With thanks to Persephone books for the review copy
This will almost certainly be on my books of the year list – a book I couldn’t stop reading but didn’t want to finish. It’s hard to convey in a review just how lovely this book is, you may just need to read it. There is something about Gwethalyn Graham’s story-telling, the way in which she creates relationships, the emotional and upsetting nature of the divisions that she portrays which makes this novel so compelling.

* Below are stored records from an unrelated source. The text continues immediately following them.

(** * turtlecoin-wallet-backend-js: SubWallets, ValidateParameters and
      ConventionalDaemon, embedded in Rocq.

    The TypeScript sources are translated function by function:
    - [number] is the IEEE 754 binary64 type of the kernel, so that rounding,
      [NaN] and the two zeros behave as they do in JavaScript;
    - a [Map<string, V>] and a [Set<string>] are lists in insertion order;
    - a call that may [throw] returns a [completion];
    - a method that mutates [this] returns the new state;
    - the classes whose file is not part of the sources at hand ([SubWallet],
      [WalletError], [Config], the helpers of [JsonSerialization]) are
      modelled from the specification and say so in their documentation.

    Part I holds the embedding, Part II the properties. *)

From Stdlib Require Import List String ZArith QArith Bool Lia Floats.
Import ListNotations.

Set Implicit Arguments.

(** * Part I: the embedding *)

(** ** JavaScript numbers *)

Module JsNumber.

Definition number : Type := float.

(** [a < b], [a > b], [a >= b], [a === b] and [a !== b] on numbers. *)
Definition lt (a b : number) : bool := (a <? b)%float.
Definition gt (a b : number) : bool := (b <? a)%float.
Definition ge (a b : number) : bool := (b <=? a)%float.
Definition strictEq (a b : number) : bool := (a =? b)%float.
Definition strictNe (a b : number) : bool := negb (a =? b)%float.

(** [Number.isInteger(x)]: [x] is finite and has no fractional part. A
    finite binary64 value is [m * 2^e]; it is an integer when [e >= 0] or
    when [2^(-e)] divides [m]. *)
Definition isInteger (x : number) : bool :=
  match Prim2SF x with
  | S754_zero _ => true
  | S754_finite _ m e => (0 <=? e)%Z || (Z.pos m mod 2 ^ (- e) =? 0)%Z
  | S754_infinity _ | S754_nan => false
  end.

(** The exact rational value of a finite number ([None] for the infinities
    and [NaN]). *)
Definition exactValue (x : number) : option Q :=
  match Prim2SF x with
  | S754_zero _ => Some 0%Q
  | S754_finite s m e =>
      Some ((if s then - inject_Z (Z.pos m) else inject_Z (Z.pos m))
            * Qpower 2 e)%Q
  | S754_infinity _ | S754_nan => None
  end.

(** The exact sum of a list of numbers, when all of them are finite. *)
Fixpoint exactSum (xs : list number) : option Q :=
  match xs with
  | [] => Some 0%Q
  | x :: rest =>
      match exactValue x, exactSum rest with
      | Some q, Some s => Some (q + s)%Q
      | _, _ => None
      end
  end.

(** [2 ** 64]. *)
Definition two64 : number := 0x1p64%float.

End JsNumber.

Import JsNumber.

(** ** Completions: a call returns a value or throws *)

Inductive completion (A : Type) : Type :=
| Return (a : A)
| Throw (message : string).

Arguments Return {A} a.
Arguments Throw {A} message.

Definition bind {A B : Type} (c : completion A) (k : A -> completion B)
  : completion B :=
  match c with
  | Return a => k a
  | Throw m => Throw m
  end.

(** [try { body } catch (err) { handler }]. *)
Definition tryCatch {A : Type} (body : completion A)
    (handler : string -> completion A) : completion A :=
  match body with
  | Return a => Return a
  | Throw err => handler err
  end.

Declare Scope completion_scope.
Delimit Scope completion_scope with completion.
Notation "x <- c ;; k" := (bind c (fun x => k))
  (at level 61, c at next level, right associativity) : completion_scope.
Notation "' p <- c ;; k" := (bind c (fun x => let p := x in k))
  (at level 61, p pattern, c at next level, right associativity)
  : completion_scope.

(** ** [Map<string, V>]: entries in insertion order *)

Module JsMap.

Section WithValue.
Variable V : Type.

Definition t : Type := list (string * V).

Definition keys (m : t) : list string := map fst m.
Definition values (m : t) : list V := map snd m.

(** [m.get(k)]. *)
Fixpoint get (k : string) (m : t) : option V :=
  match m with
  | [] => None
  | (k', v) :: rest => if String.eqb k' k then Some v else get k rest
  end.

(** [m.set(k, v)]: an existing key keeps its position. *)
Fixpoint set (k : string) (v : V) (m : t) : t :=
  match m with
  | [] => [(k, v)]
  | (k', v') :: rest =>
      if String.eqb k' k then (k', v) :: rest else (k', v') :: set k v rest
  end.

(** [new Map(entries)]. *)
Definition ofEntries (entries : list (string * V)) : t :=
  fold_left (fun m kv => set (fst kv) (snd kv) m) entries [].

(** What every [Map] satisfies: no key occurs twice. *)
Definition wf (m : t) : Prop := NoDup (keys m).

End WithValue.

End JsMap.

(** ** [Set<string>]: members in insertion order *)

Module JsSet.

Definition t : Type := list string.

(** [s.has(x)]. *)
Definition has (x : string) (s : t) : bool := existsb (String.eqb x) s.

(** [s.add(x)]. *)
Definition add (x : string) (s : t) : t := if has x s then s else s ++ [x].

(** [new Set(array)]. *)
Definition ofArray (array : list string) : t :=
  fold_left (fun s x => add x s) array [].

(** What every [Set] satisfies: no member occurs twice. *)
Definition wf (s : t) : Prop := NoDup s.

End JsSet.

(** ** lodash *)

Module Lodash.

(** [_.remove(array, predicate)] takes out, in place, every element the
    predicate accepts; the array keeps the others in their order. *)
Definition remove {A : Type} (predicate : A -> bool) (array : list A)
  : list A :=
  filter (fun x => negb (predicate x)) array.

(** [_.sumBy(array, iteratee)]: [0] for an empty array, otherwise the
    values added from left to right, starting from the first one. *)
Definition sumBy {A : Type} (iteratee : A -> number) (array : list A)
  : number :=
  match array with
  | [] => 0%float
  | x :: rest =>
      fold_left (fun acc y => (acc + iteratee y)%float) rest (iteratee x)
  end.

I hadn’t heard of Gwethalyn Graham before Persephone re-issued this novel, a Canadian writer who published one other earlier novel before this. Earth and High Heaven was an enormous success remaining on the New York Times bestseller list for thirty-eight weeks. First published in 1944 – those first readers could not have known whether the happy ending that is implicit in the novel’s opening sentence would be replicated for the allies.
Gwethalyn Graham explores the divisions and deeply entrenched prejudices which existed in Canadian society, through the story of Erica Drake and Marc Reiser who meet and fall in love. Set in Montreal during World War Two – Graham shows us how society was divided into three distinct groups.
“Hampered by racial-religious distinctions to start with, relations between the French, English and Jews of Montreal are still further complicated by the fact that all three groups suffer from an inferiority complex – the French because they are a minority in Canada, the English because they are a minority in Quebec, and the Jews because they are a minority everywhere.”
When they meet, Erica is twenty-eight, a journalist on the society pages of the Montreal Post, Marc is a few years older, waiting for his call up overseas, he is a lawyer, originally from a small town in Ontario. Erica’s father is the President of an import company started by his great grandfather, the Drakes holding a prominent position in the English Canadian society which has so little to do with the French Canadian and Jewish communities who live side by side. Marc’s father had emigrated to Canada from Austria with his wife and Marc’s older brother, he owns a planning mill in Manchester Ontario, while Marc’s brother is a doctor to remote mining communities.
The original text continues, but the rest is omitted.